The Finnish architect Viljo Revell asked Moore to create a sculpture in keeping with the flowing lines of his new Toronto City Hall on Nathan Phillips Square. The sculpture, although controversial when purchased in 1966 is now considered part of Toronto's civic heritage. The work was originally to cost $120,000; Moore eventually sold the bronze to Toronto for $100,000, on the condition that he could make a second cast for the National Gallery in Berlin. The first bronze cast was exhibited for the first time in Arnhem, The Netherlands, in 1966; it was unveiled in Toronto on October 26 that year.

==Smaller models==
The work had begun life in 1964 as a plaster maquette, probably based on a stone that Moore had collected. Many of Moore's maquettes for larger works were cast in bronze, but the maquette for the Archer never was. A medium-sized version of the sculpture, Working Model for Three Way Piece No.2: Archer, was cast in bronze in edition of seven, along with an artist's cast. The Working Model is 78 cm long and 79 cm high.

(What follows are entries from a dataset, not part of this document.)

(** * Yantra dimension generator: the calculators of [yantra_core.py],
      [yantra_app.py], [yantra_report_app.py] and [yantra_web_app.py]

    The programs compute with Python floats, which are IEEE 754 binary64
    numbers.  They are embedded here on Rocq's primitive binary64 floats, so
    that every addition, subtraction, multiplication, division and comparison
    of the source is the same operation, bit for bit, in the model.  What
    Python adds on top of the hardware ([int()], [//], [%], [float()] of a
    text, the [.3f] and [02d] formats, [str.split]) is written out below from
    the behaviour of CPython.  The C library's [tan], [sin] and [cos] are a
    parameter ([libm]); a reference instance that evaluates the power series
    in exact integer arithmetic and rounds once is given to run the model. *)

From Stdlib Require Import ZArith Bool List String Ascii Lia.
From Stdlib Require Import DecimalString Floats.
Import ListNotations.

Set Warnings "-inexact-float".

Local Open Scope string_scope.

(** ** Exceptions and results *)

Inductive exn : Type :=
| ValueError (msg : string)
| OverflowError (msg : string)
| ZeroDivisionError (msg : string)
| IndexError (msg : string).

Inductive res (A : Type) : Type :=
| Ok (a : A)
| Raise (e : exn).

Arguments Ok {A} a.
Arguments Raise {A} e.

Definition bind {A B : Type} (r : res A) (k : A -> res B) : res B :=
  match r with
  | Ok a => k a
  | Raise e => Raise e
  end.

Notation "x <- r ;; k" := (bind r (fun x => k))
  (at level 61, r at next level, right associativity).

Definition succeeds {A : Type} (r : res A) : bool :=
  match r with
  | Ok _ => true
  | Raise _ => false
  end.

(** ** Python integers: [str(n)] and [format(n, "0wd")] *)

Module pyint.

Definition str (n : Z) : string := NilZero.string_of_int (Z.to_int n).

Fixpoint zeros (k : nat) : string :=
  match k with
  | O => EmptyString
  | S k' => String "0" (zeros k')
  end.

(** Left padding with the digit zero up to [width] characters. *)
Definition zfill (width : nat) (s : string) : string :=
  zeros (width - String.length s) ++ s.

(** [format(n, "0wd")]: the sign comes first and counts in the width. *)
Definition format_0d (width : nat) (n : Z) : string :=
  if (n <? 0)%Z
  then String "-" (zfill (width - 1) (str (Z.opp n)))
  else zfill width (str n).

End pyint.

(** ** Python floats *)

Module pyfloat.

Local Open Scope Z_scope.

(** The float nearest to [m * 2^e] (ties to even), infinite on overflow. *)
Definition of_dyadic (m e : Z) : float :=
  SF2Prim (binary_normalize prec emax m e false).

(** The float nearest to the rational [n / d], for [0 <= n] and [0 < d]:
    the quotient is taken with 64 bits or more and a sticky bit below. *)
Definition of_ratio (n d : Z) : float :=
  let k := 64 + Z.log2_up d in
  let q := Z.shiftl n k / d in
  let sticky := if Z.shiftl n k mod d =? 0 then 0 else 1 in
  of_dyadic (2 * q + sticky) (- k - 1).

Definition is_nonzero (x : float) : bool := negb (PrimFloat.eqb x 0%float).

(** [m * 2^e] cut towards zero, for [0 <= m]. *)
Definition trunc_dyadic (m e : Z) : Z :=
  if 0 <=? e then m * 2 ^ e else m / 2 ^ (- e).

(** [int(x)]. *)
Definition int (x : float) : res Z :=
  match Prim2SF x with
  | S754_nan => Raise (ValueError "cannot convert float NaN to integer")
  | S754_infinity _ =>
      Raise (OverflowError "cannot convert float infinity to integer")
  | S754_zero _ => Ok 0
  | S754_finite s m e => Ok (cond_Zopp s (trunc_dyadic (Zpos m) e))
  end.

(** An integer operand of a float operation is converted first. *)
Definition of_int (n : Z) : res float :=
  let x := of_dyadic n 0 in
  if is_finite x then Ok x
  else Raise (OverflowError "int too large to convert to float").

(** C's [floor]. *)
Definition floor (x : float) : float :=
  match Prim2SF x with
  | S754_finite s m e =>
      if 0 <=? e then x
      else
        let q := Zpos m / 2 ^ (- e) in
        let exact := Zpos m mod 2 ^ (- e) =? 0 in
        if s then (if exact then x else of_dyadic (- (q + 1)) 0)
        else (if q =? 0 then 0%float else of_dyadic q 0)
  | _ => x
  end.

Definition copysign_zero (w : float) : float :=
  if get_sign w then (-0)%float else 0%float.

(** C's [fmod]: the exact remainder of the division cut towards zero, with
    the sign of [x]. *)
Definition fmod (x y : float) : float :=
  match Prim2SF x, Prim2SF y with
  | S754_nan, _ | _, S754_nan => nan
  | S754_infinity _, _ => nan
  | _, S754_zero _ => nan
  | _, S754_infinity _ => x
  | S754_zero _, _ => x
  | S754_finite sx mx ex, S754_finite _ my ey =>
      let e := Z.min ex ey in
      let r := (Zpos mx * 2 ^ (ex - e)) mod (Zpos my * 2 ^ (ey - e)) in
      if r =? 0 then (if sx then (-0)%float else 0%float)
      else of_dyadic (cond_Zopp sx r) e
  end.

(** [float_divmod] of CPython's floatobject.c, for a divisor that is not
    zero: the pair (floor quotient, remainder). *)
Definition div_mod (vx wx : float) : float * float :=
  let mod0 := fmod vx wx in
  let div0 := ((vx - mod0) / wx)%float in
  let adjust :=
    is_nonzero mod0 && negb (Bool.eqb (wx <? 0)%float (mod0 <? 0)%float) in
  let mod1 :=
    if is_nonzero mod0
    then (if adjust then (mod0 + wx)%float else mod0)
    else copysign_zero wx in
  let div1 := if adjust then (div0 - 1)%float else div0 in
  let floordiv :=
    if is_nonzero div1
    then
      let f := floor div1 in
      if (0.5 <? div1 - f)%float then (f + 1)%float else f
    else copysign_zero (vx / wx)%float in
  (floordiv, mod1).

(** [vx // wx]. *)
Definition floordiv (vx wx : float) : res float :=
  if (wx =? 0)%float
  then Raise (ZeroDivisionError "float floor division by zero")
  else Ok (fst (div_mod vx wx)).

(** [vx % wx] ([float_rem]). *)
Definition rem (vx wx : float) : res float :=
  if (wx =? 0)%float
  then Raise (ZeroDivisionError "float modulo")
  else
    let mod0 := fmod vx wx in
    Ok (if is_nonzero mod0
        then (if negb (Bool.eqb (wx <? 0)%float (mod0 <? 0)%float)
              then (mod0 + wx)%float else mod0)
        else copysign_zero wx).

The artist's cast is now owned by the Tate, which was presented the work by Moore in 1978. The bronze Working Model was first exhibited at the Marlborough Galleria d'Arte in Rome in 1965.

A unique marble version of the Archer, about the same size as the Working Model (78 cm x 75 cm) was carved by Moore in 1965, and is owned by the Didrichsen Art Museum in Helsinki, which acquired the work in 1967.